START SUPPLIED DATA

Definition dns_node : list (string * Py.json) :=
  [ ("id", JStr "ipv4-addr--1"); ("entity_type", JStr "IPv4-Addr");
    ("observable_value", JStr "8.8.8.8"); ("x_opencti_score", JNum 50);
    ("indicators",
     JObj [("edges", JArr [ edge_of [("name", JStr "Google DNS"); ("pattern", JStr "p1")];
                            edge_of [("name", JStr "Public resolver"); ("pattern", JStr "p2")] ])]);
    ("reports",
     JObj [("edges", JArr [ edge_of [("name", JStr "DNS abuse"); ("published", JStr "2024-01-01")] ])]) ].

Definition unscored_node : list (string * Py.json) :=
  [ ("id", JStr "domain-name--1"); ("entity_type", JStr "Domain-Name");
    ("observable_value", JStr "example.org"); ("x_opencti_score", JNum 0);
    ("x_opencti_description", JStr EmptyString) ].

Definition emotet_hit : Py.json :=
  edge_of [ ("id", JStr "malware--1"); ("entity_type", JStr "Malware");
            ("name", JStr "Emotet"); ("description", JStr "Banking trojan") ].

Definition resolver_hit : Py.json :=
  edge_of [ ("id", JStr "ipv4-addr--1"); ("entity_type", JStr "IPv4-Addr");
            ("observable_value", JStr "8.8.8.8") ].

Definition multiline_hit : Py.json :=
  edge_of [ ("id", JStr "malware--2"); ("entity_type", JStr "Malware");
            ("name", JStr "Qakbot");
            ("description", JStr ("Banking trojan." ++ nl ++ "Spread by mail.")) ].

Definition unnamed_indicator_node : list (string * Py.json) :=
  [ ("id", JStr "ipv4-addr--2"); ("entity_type", JStr "IPv4-Addr");
    ("observable_value", JStr "1.1.1.1");
    ("indicators", JObj [("edges", JArr [ edge_of [("pattern", JStr "[ipv4-addr:value = '1.1.1.1']")] ])]) ].

Definition undated_report_node : list (string * Py.json) :=
  [ ("id", JStr "ipv4-addr--3"); ("entity_type", JStr "IPv4-Addr");
    ("observable_value", JStr "9.9.9.9");
    ("reports", JObj [("edges", JArr [ edge_of [("name", JStr "Resolver survey")] ])]) ].

Definition bare_observable_node : list (string * Py.json) :=
  [ ("id", JStr "ipv4-addr--4"); ("entity_type", JStr "IPv4-Addr");
    ("observable_value", JStr "4.4.4.4") ].

Definition refusing (cause : string) : remote := fun _ => Failure cause.

Definition not_json (status : Z) (raw msg : string) : remote :=
  fun _ => Answer {| status_code := status; text := raw; json := Raise (JSONDecodeError msg) |}.

Definition both_labels_hit : Py.json :=
  edge_of [ ("id", JStr "x--1"); ("entity_type", JStr "Artifact");
            ("name", JStr EmptyString); ("observable_value", JStr "payload.bin");
            ("description", JNull) ].

Definition null_indicators_node : list (string * Py.json) :=
  [ ("id", JStr "ipv4-addr--5"); ("entity_type", JStr "IPv4-Addr");
    ("observable_value", JStr "5.5.5.5"); ("indicators", JNull) ].

Definition null_name_node : list (string * Py.json) :=
  [ ("id", JStr "ipv4-addr--6"); ("entity_type", JStr "IPv4-Addr");
    ("observable_value", JStr "6.6.6.6");
    ("indicators",
     JObj [("edges", JArr [ edge_of [("name", JStr "Known scanner")];
                            edge_of [("name", JNull)] ])]) ].

Definition null_score_node : list (string * Py.json) :=
  [ ("id", JStr "ipv4-addr--7"); ("entity_type", JStr "IPv4-Addr");
    ("observable_value", JStr "7.7.7.7"); ("x_opencti_score", JNull);
    ("x_opencti_description", JStr "Sinkhole") ].

Definition no_id_hit : Py.json :=
  edge_of [ ("entity_type", JStr "Report"); ("name", JStr "Q3 review") ].


Definition plain_malware_node : list (string * Py.json) :=
  [ ("id", JStr "malware--4"); ("entity_type", JStr "Malware"); ("name", JStr "Emotet");
    ("is_family", JBool true) ].

(** ** The executor *)

Section Executor.

Variable self : OpenCTIClient.
Variable net : remote.
Variable query : string.
Variable variables : Py.json.

Lemma execute_query_delivered (data : Py.json) :
  delivered (net (query_request self query variables)) = Some data ->
  execute_query self net query variables = Ok data.
Proof.
  unfold delivered, execute_query.
  destruct (net _) as [r | cause]; [ | discriminate ].
  unfold raise_for_status; cbn [post bind].
  destruct (is_success r); [ | discriminate ].
  destruct (json r) as [[ | | | | | body] | e]; try discriminate.
  cbn [bind contains_str get].
  destruct (lookup "errors" body); [ discriminate | ].
  intros H. rewrite H. reflexivity.
Qed.

Lemma execute_query_status (r : Response) :
  net (query_request self query variables) = Answer r ->
  is_success r = false ->
  execute_query self net query variables
  = Raise (ToolError ("Error de conexión con OpenCTI: " ++ str_int (status_code r))).
Proof.
  intros Hnet Hst. unfold execute_query. rewrite Hnet.
  unfold raise_for_status; cbn [post bind]. rewrite Hst. reflexivity.
Qed.

Lemma execute_query_errors (r : Response) (body : list (string * Py.json)) (errors : Py.json) :
  net (query_request self query variables) = Answer r ->
  is_success r = true ->
  json r = Ok (JObj body) ->
  lookup "errors" body = Some errors ->
  execute_query self net query variables
  = try_except
      (first <- getitem errors (KInt 0) ;;
       message <- getitem first (KStr "message") ;;
       Raise (ToolError ("Error GraphQL: " ++ str message)))
      on_exception.
Proof.
  intros Hnet Hst Hjson Herr. unfold execute_query. rewrite Hnet.
  unfold raise_for_status; cbn [post bind]. rewrite Hst. cbn [bind]. rewrite Hjson.
  cbn [bind contains_str getitem]. rewrite Herr. reflexivity.
Qed.

End Executor.

(** ** Text lemmas *)

Lemma prefix_app (n rest : string) : String.prefix n (n ++ rest) = true.
Proof.
  induction n as [ | c n IH]; simpl.
  - destruct rest; reflexivity.
  - destruct (ascii_dec c c) as [_ | Hne]; [ exact IH | contradiction ].
Qed.

Lemma contains_unfold (n hay : string) :
  contains n hay
  = (String.prefix n hay
     || match hay with EmptyString => false | String _ rest => contains n rest end)%bool.
Proof. destruct hay; reflexivity. Qed.

Lemma contains_intro (before n after : string) :
  contains n (before ++ n ++ after) = true.
Proof.
  induction before as [ | c before IH].
  - simpl. rewrite contains_unfold, prefix_app. reflexivity.
  - simpl. rewrite IH. apply orb_true_r.
Qed.

Lemma contains_suffix (before n : string) : contains n (before ++ n) = true.
Proof.
  replace (before ++ n) with (before ++ n ++ EmptyString).
  - apply contains_intro.
  - f_equal. induction n; simpl; congruence.
Qed.

Lemma prefix_app_l (n s t : string) :
  String.prefix n s = true -> String.prefix n (s ++ t) = true.
Proof.
  revert s. induction n as [ | c n IH]; intros s.
  { intros _. destruct (s ++ t); reflexivity. }
  destruct s as [ | d s]; simpl; [ discriminate | ].
  destruct (ascii_dec c d); [ apply IH | discriminate ].
Qed.

Lemma contains_app_l (n s t : string) :
  contains n s = true -> contains n (s ++ t) = true.
Proof.
  induction s as [ | c s IH].
  - rewrite contains_unfold, orb_false_r. intros H.
    rewrite contains_unfold. rewrite (prefix_app_l _ _ t H). reflexivity.
  - rewrite contains_unfold. intros H. apply orb_prop in H as [H | H].
    + rewrite contains_unfold, (prefix_app_l _ _ t H). reflexivity.
    + simpl append. rewrite contains_unfold, (IH H). apply orb_true_r.
Qed.

Lemma contains_app_r (n s t : string) :
  contains n t = true -> contains n (s ++ t) = true.
Proof.
  intros H. induction s as [ | c s IH]; [ exact H | ].
  simpl append. rewrite contains_unfold, IH. apply orb_true_r.
Qed.

Lemma contains_refl (n : string) : contains n n = true.
Proof. apply (contains_suffix EmptyString n). Qed.

(** *** Lines of a text *)

Lemma append_empty_r (s : string) : s ++ EmptyString = s.
Proof. induction s; simpl; congruence. Qed.

Lemma append_assoc (a b c : string) : (a ++ b) ++ c = a ++ b ++ c.
Proof. induction a; simpl; congruence. Qed.

Lemma split_lines_aux_app (s cur rest : string) :
  has_char newline s = false ->
  split_lines_aux cur (s ++ rest) = split_lines_aux (cur ++ s) rest.
Proof.
  revert cur. induction s as [ | c s IH]; intros cur H.
  - simpl. rewrite append_empty_r. reflexivity.
  - unfold has_char in H. cbn [list_ascii_of_string existsb] in H.
    apply orb_false_elim in H as [Hc Hs].
    simpl append. cbn [split_lines_aux].
    fold newline. rewrite Ascii.eqb_sym, Hc.
    rewrite (IH _ Hs), append_assoc. reflexivity.
Qed.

END SUPPLIED DATA

REQUIRED ACTION.
Gather every line from the entries above where the word "reports" appears, and copy them.

RESPONSE TO THE TASK.
    ("reports",
    ("reports", JObj [("edges", JArr [ edge_of [("name", JStr "Resolver survey")] ])]) ].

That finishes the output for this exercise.